I’m an early riser. Or maybe I should say I’m an early-alarm-setter. My alarm is set for 5:30, but sometimes I’ll turn it off and go back to bed for 5-30 minutes. It all depends on how I feel when that alarm goes off and what I have on the agenda that day.
My iPhone is my alarm clock, and to ensure that I get up when it goes off, I put the phone in the bathroom, not on my bedside table.
This morning when the alarm sounded, I was still in a dead sleep—a perfect scenario for going back to bed for a few more minutes. I shuffled to the phone to shut it up, and when I swiped the alarm button to turn it off, the screen went to my email inbox. I took a quick glance and saw that I had a message from my niece, Mindi. Curiosity got the better of me, so before climbing back into my warm bed, I took a moment to read her message, which was as follows:
lol!!!!! whyyyy were ur pantssss off in thissss piccc?? LOOK apps.facebook.com/54482320X?*409… (by the way, I’ve “doctored” that link, so don’t bother trying to go there; it’s scam. Duh!).
Did I say that I was in a dead sleep? Well, that was immediately a vague memory. Suddenly, I was FULLY awake, all systems “GO!” The picture below aptly represents how I felt on the inside:
My mind started spinning. What picture could she possibly be talking about? It’s 5:30; if I hurry, I can take it down before anyone sees it. I went straight to my computer. I didn’t brush my teeth, I didn’t comb my hair, I didn’t even put my contacts in (and that is normally done within 60 seconds of getting out of bed). I was on a mission. Time was a wastin’.
Now I know what you’re thinking. It’s a scam. Anyone would know that. And if you were the one telling this story, I would say/think exactly the same thing. Even in all the semi-awake frenzy, in the recesses of my mind, that thought was there. But let me tell you something about being on Facebook with your pants off: IT’S NOT A CHANCE YOU WANT TO TAKE! I was not willing to go back to bed and bet my modesty that the message was a scam. Of course I have never had my picture taken with my pants off, but I am all-too-aware of the magic of software like Photoshop.
Pecking the computer keyboard furiously (in the spirit of the picture above), I scoured Facebook and Twitter for a picture of me with my pants off. As a last-ditch effort, I wrote my niece and asked if she sent the message. Mercifully, she responded immediately, “Ha! No, I certainly didn’t, thanks for the notice… And trust me, if a photo of you surfaced on Facebook with your ‘pantssssss off’ I wouldn’t preface my message to you with an ‘LOL.’”
That’s how my day started.
A couple of hours later, I had four of my grandchildren and we embarked upon a homemade-ornament-making mission (I was inspired by my post earlier this week where I made reference to making ornaments with my kids when they were little). First we made homemade play dough (fun; therapeutic). Then we rolled it out like cookie dough and used cookie cutters to create Christmas-y shapes (cute), which were then baked at a low temperature for about an hour (an hour is not long enough) and then, supposedly, we’d have a bunch of awesome, child-made, precious keepsake ornaments (theoretically).

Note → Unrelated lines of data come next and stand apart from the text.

(** The data members of [Palette]. *)
Record Palette : Type := mkPalette {
  m_data : list byte;
  m_size : Z
}.

(** Outcome of a member function: a value, a failed [assert], an access
    outside a buffer, or a failed [new]. *)
Inductive Res (A : Type) : Type :=
| Done (a : A)
| AssertionFailed
| OutOfBounds
| BadAlloc.
Arguments Done {A} _.
Arguments AssertionFailed {A}.
Arguments OutOfBounds {A}.
Arguments BadAlloc {A}.

Global Instance Res_ret : MRet Res := fun A a => Done a.
Global Instance Res_bind : MBind Res := fun A B k c =>
  match c with
  | Done a => k a
  | AssertionFailed => AssertionFailed
  | OutOfBounds => OutOfBounds
  | BadAlloc => BadAlloc
  end.

Definition assert (NDEBUG : bool) (c : bool) : Res unit :=
  if NDEBUG then Done tt else if c then Done tt else AssertionFailed.

(** [static_cast<int>]: reduction into the 32-bit two's complement range. *)
Definition to_int (z : Z) : Z := (z + 2 ^ 31) mod 2 ^ 32 - 2 ^ 31.

(** Arithmetic in [unsigned int]. *)
Definition to_uint (z : Z) : Z := z mod 2 ^ 32.

(** The constructor. [file] is the content found at the path, [None] when
    the file cannot be opened ([tellg] then answers -1). *)
Definition Palette_new (NDEBUG : bool) (file : option (list byte))
  : Res Palette :=
  assert NDEBUG (bool_decide (file ≠ None));;
  let size :=
    to_int (match file with
            | Some bytes => Z.of_nat (length bytes)
            | None => -1
            end) in
  if size <? 0 then BadAlloc
  else
    mret (mkPalette
            (match file with
             | Some bytes => take (Z.to_nat size) bytes
             | None => []
             end)
            size).

(** [buffer[k]] as an rvalue. *)
Definition read (buffer : list byte) (k : Z) : Res byte :=
  match buffer !! Z.to_nat k with
  | Some b => Done b
  | None => OutOfBounds
  end.

(** [buffer[k] = b]. *)
Definition write (buffer : list byte) (k : Z) (b : byte) : Res (list byte) :=
  if bool_decide (Z.to_nat k < length buffer)%nat
  then Done (<[Z.to_nat k := b]> buffer)
  else OutOfBounds.

(** The inner loop of [indexToRgb], [j] running over [js]. *)
Fixpoint copy_rgb (p : Palette) (index i : Z) (js : list Z)
         (rgbImage : list byte) : Res (list byte) :=
  match js with
  | [] => mret rgbImage
  | j :: js' =>
      b ← read (m_data p) (to_uint (index * 3 + j));
      rgbImage' ← write rgbImage (to_uint (i * 3 + j)) b;
      copy_rgb p index i js' rgbImage'
  end.

(** The outer loop of [indexToRgb] from pixel [i], with [n] pixels to go. *)
Fixpoint indexToRgb_from (NDEBUG : bool) (p : Palette)
         (indexedImage : list byte) (n : nat) (i : Z)
         (rgbImage : list byte) : Res (list byte) :=
  match n with
  | O => mret rgbImage
  | S n' =>
      b ← read indexedImage i;
      let index := byte_val b in
      assert NDEBUG (index <? m_size p);;
      rgbImage' ← copy_rgb p index i [0; 1; 2] rgbImage;
      indexToRgb_from NDEBUG p indexedImage n' (i + 1) rgbImage'
  end.

(** [indexToRgb]; the result is the content of [rgbImage] afterwards. *)
Definition indexToRgb (NDEBUG : bool) (p : Palette)
           (indexedImage rgbImage : list byte) (pixelCount : Z)
  : Res (list byte) :=
  indexToRgb_from NDEBUG p indexedImage (Z.to_nat pixelCount) 0 rgbImage.

(** A palette file of three bytes (one colour) and an image of one pixel
    that names colour 1. *)
Definition one_colour_file : list byte := [Byte.x0a; Byte.x14; Byte.x1e].
Definition one_colour : Palette := mkPalette one_colour_file 3.
Definition pixel_1 : list byte := [Byte.x01].
Definition blank_rgb : list byte := [Byte.x00; Byte.x00; Byte.x00].

End Palette.

(** ** A palette of 256 colours *)

Module BenchPalette.
Import Palette.

(** A palette file of 768 bytes and an image of two pixels. *)
Definition grey_file : list byte := repeat Byte.x80 768.
Definition two_pixels : list byte := [Byte.x00; Byte.xff].
Definition blank_rgb6 : list byte := repeat Byte.x00 6.

End BenchPalette.


(** * Properties of the vertex tool *)

(** ** What the call log of the tool says about its collaborators *)

Module Ledger.
Import VertexTool.

Global Instance Signal_eq_dec : EqDecision Signal.
Proof. solve_decision. Defined.

Section Ledger.
Context `{HK : HandleKind}.

Definition pointer_set (p : option FigurePtr) : gset FigurePtr :=
  match p with
  | Some f => {[f]}
  | None => ∅
  end.

(** The figures the tool holds a pointer to. *)
Definition held (t : Tool) : gset FigurePtr :=
  pointer_set (m_handleFigure t) ∪ pointer_set (m_selectedHandleFigure t)
  ∪ pointer_set (m_guideFigure t).

Definition differ (p q : option FigurePtr) : Prop :=
  match p, q with
  | Some f, Some g => f ≠ g
  | _, _ => True
  end.

Definition below (n : nat) (p : option FigurePtr) : Prop :=
  match p with
  | Some f => (f < n)%nat
  | None => True
  end.

(** The three figure pointers are distinct and were handed out by [new]. *)
Definition pointers_sound (t : Tool) (w : World) : Prop :=
  differ (m_handleFigure t) (m_selectedHandleFigure t) /\
  differ (m_handleFigure t) (m_guideFigure t) /\
  differ (m_selectedHandleFigure t) (m_guideFigure t) /\
  below (next_figure w) (m_handleFigure t) /\
  below (next_figure w) (m_selectedHandleFigure t) /\
  below (next_figure w) (m_guideFigure t).

(** The figures that exist after a call, given those that existed before. *)
Definition allocated_step (a : gset FigurePtr) (c : Call) : gset FigurePtr :=
  match c with
  | NewHandleFigure f | NewPointGuideFigure f => a ∪ {[f]}
  | DeleteFigure f => a ∖ {[f]}
  | _ => a
  end.
Definition allocated (a : gset FigurePtr) (cs : list Call) : gset FigurePtr :=
  fold_left allocated_step cs a.

(** The figures the renderer shows after a call. *)
Definition shown_step (a : gset FigurePtr) (c : Call) : gset FigurePtr :=
  match c with
  | AddFigure f => a ∪ {[f]}
  | RemoveFigure f => a ∖ {[f]}
  | _ => a
  end.
Definition shown (a : gset FigurePtr) (cs : list Call) : gset FigurePtr :=
  fold_left shown_step cs a.

(** A call uses only figures that exist: [new] returns an unused address,
    [delete] and every member call are made on an existing figure. *)
Definition call_is_safe (a : gset FigurePtr) (c : Call) : Prop :=
  match c with
  | NewHandleFigure f | NewPointGuideFigure f => f ∉ a
  | SetColor f _ | SetHiddenColor f _ | UpdateHandleFigure f
  | AddFigure f | RemoveFigure f | DeleteFigure f => f ∈ a
  | UpdateSelectedHandleFigures sel guide _ _ => sel ∈ a /\ guide ∈ a
  | _ => True
  end.

Fixpoint figures_used_safely (a : gset FigurePtr) (cs : list Call) : Prop :=
  match cs with
  | [] => True
  | c :: rest =>
      call_is_safe a c /\ figures_used_safely (allocated_step a c) rest
  end.

(** Listeners added and not yet removed, counted for one signal. *)
Definition listening_step (s : Signal) (n : Z) (c : Call) : Z :=
  match c with
  | AddListener s' => if decide (s' = s) then n + 1 else n
  | RemoveListener s' => if decide (s' = s) then n - 1 else n
  | _ => n
  end.
Definition listening (s : Signal) (cs : list Call) : Z :=
  fold_left (listening_step s) cs 0.

(** Undo transactions begun and not yet ended. *)
Definition open_step (n : Z) (c : Call) : Z :=
  match c with
  | UndoBegin _ => n + 1
  | UndoEnd => n - 1
  | _ => n
  end.
Definition open_transactions (cs : list Call) : Z :=
  fold_left open_step cs 0.

(** The geometry operations in a call log. *)
Definition is_move_call (c : Call) : bool :=
  match c with
  | PerformMove _ _ _ => true
  | _ => false
  end.
Definition move_calls (cs : list Call) : list Call :=
  List.filter is_move_call cs.

(** The listener registrations in a call log. *)
Definition is_listener_call (c : Call) : bool :=
  match c with
  | AddListener _ | RemoveListener _ => true
  | _ => false
  end.
Definition listener_calls (cs : list Call) : list Call :=
  List.filter is_listener_call cs.

(** Every geometry operation of a call log is made while an undo
    transaction is open; [n] transactions are open at the start. *)
Fixpoint moves_bracketed (n : Z) (cs : list Call) : Prop :=
  match cs with
  | [] => True
  | c :: rest =>
      (is_move_call c = true -> 0 < n) /\ moves_bracketed (open_step n c) rest
  end.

They say that the more intelligent children are, the more creative they are. Since all my grands are incredibly smart, they always get off the beaten path of stereotypes and and conjure up their own creations. So before I knew it, they were straying from the cutesy little gingerbread men and snowmen and making scrolls with the word “JOY” spelled out in a contrasting color, modifying the gingerbread men into angels with wings, and a Jesus on the cross. Yes, that’s right. Bear made a Jesus-on-the-cross ornament complete with blood stains where the head, hands and feet were (red play dough)—and a Jesus, too. The Jesus was a gingerbread man (see picture).